Caminar sola por Obregón y contemplar por la ventana era una necesidad imperiosa para dar por iniciada la jornada y, como quién realmente desea un día productivo, le hice caso a mi propio mandato. Miré impávida como el amanecer poco a poco se comía nuestro campo de cultivo, primero regalándome el silencio de la noche en huida, para luego cegarme con la anaranjada letalidad del alba.

1, 2, 3... El día comenzaba y con el un nuevo puesto caía sobre mi cabeza. Era hora de madurar y suprimir algunas costumbres, ahora yo sería quien tomase las decisiones y velaría por el bienestar de mis adeptos.

Al principio intenté imitar las acciones de mi compañera, me coloqué mi muda de ropa con prontitud mientras que con el ceño fruncido comenzaba a asearme.

Pronto me encontré a mí misma parada en medio del pasillo, justo a un costado de las dos habitaciones de mis alumnos.
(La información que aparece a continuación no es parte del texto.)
(* ===== verification/ForeignScope.v ===== *)
(** * Scopes outside printable ASCII

    [Journal.forget] looks for the siblings of an erased memory by comparing
    the stored text of their scope, written with [ensure_ascii=False], with a
    text that escapes everything outside printable ASCII.  The two texts are
    told apart by the escapes of code points from 127 on, which the stored text
    never holds; so for such a scope no sibling is found. *)

From stdpp Require Import relations.
From S2P Require Import Prelude Strings Sha256 Wire Canon Number Moment Unicode Effects Records RecordJournal RecordJournalSpec RecordErasure RecordErasureSpec RecordLife.
Local Open Scope Z_scope.

(** ** Definitions *)


(** The escape [\uXXXX] of a code point above the control characters. *)
Definition high_escape (a b c : ascii) : bool :=
  negb (Ascii.eqb a "0" && Ascii.eqb b "0" && (Ascii.eqb c "0" || Ascii.eqb c "1")).

(** A text of JSON strings holds such an escape. *)
Fixpoint escapes_high (s : string) : bool :=
  match s with
  | EmptyString => false
  | String c s1 =>
      if Ascii.eqb c backslash then
        match s1 with
        | String "u" (String a (String b (String e (String _ s2)))) => high_escape a b e || escapes_high s2
        | String _ s2 => escapes_high s2
        | EmptyString => false
        end
      else escapes_high s1
  end.

(** A piece of text without such an escape, and one with it, wherever they stand. *)
Definition mute (a : string) : Prop := ∀ t, escapes_high (a +:+ t) = escapes_high t.

(** ** Pieces of text *)


Lemma mute_nil : mute EmptyString.
Proof. done. Qed.



Section join.
Context (sep : string) (Hsep : mute sep).


End join.

(** ** Escapes *)







(** ** The texts of a scope *)








Lemma Exists_entry (P : string * json → Prop) k o v : o = Some v → P (k, v) → Exists P (entry k o).
Proof. intros -> H. by constructor. Qed.





(** ** Siblings *)




Section services.
Context {X : Type} `{SX : Surroundings X} `{EX : ErasureServices X}.

End services.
En mi cabeza resonó el clásico grito mañanero de la buena señora Mirtha dando así iniciada la jornada "A levantarse, niños", pero yo sabía muy bien que no era adepta a los gritos y que ese día era de por demás especial como para prolongar una rutina.

A paso calmo me introduje en la habitación de Luz y contemplé a la pequeña aún plácidamente dormida en su cama. Cómo quien deshoja con cuidado una begonia, con suma lentitud me agaché delante suyo y dejé un sonoro beso en su frente. —Arriba, Luz.

La tierna damita de Obregón apenas se movió un poco, refregándose entre sus sábanas al compás de un bostezo, para luego sonreírme con su rostro aún aletargado. —Buenos días, señorita Clara...

Me quedé allí, agachada, tomándome el atrevimiento de calmar un poco su negro cabello con el dorso de su mano. —¿Quieres ayudarme a preparar el pan para el desayuno? —Tomando el tierno movimiento de su cabeza como afirmación, volví a hablar mientras que adquiría una postura normal. —Entonces prepárate, dentro de un momento comenzaré.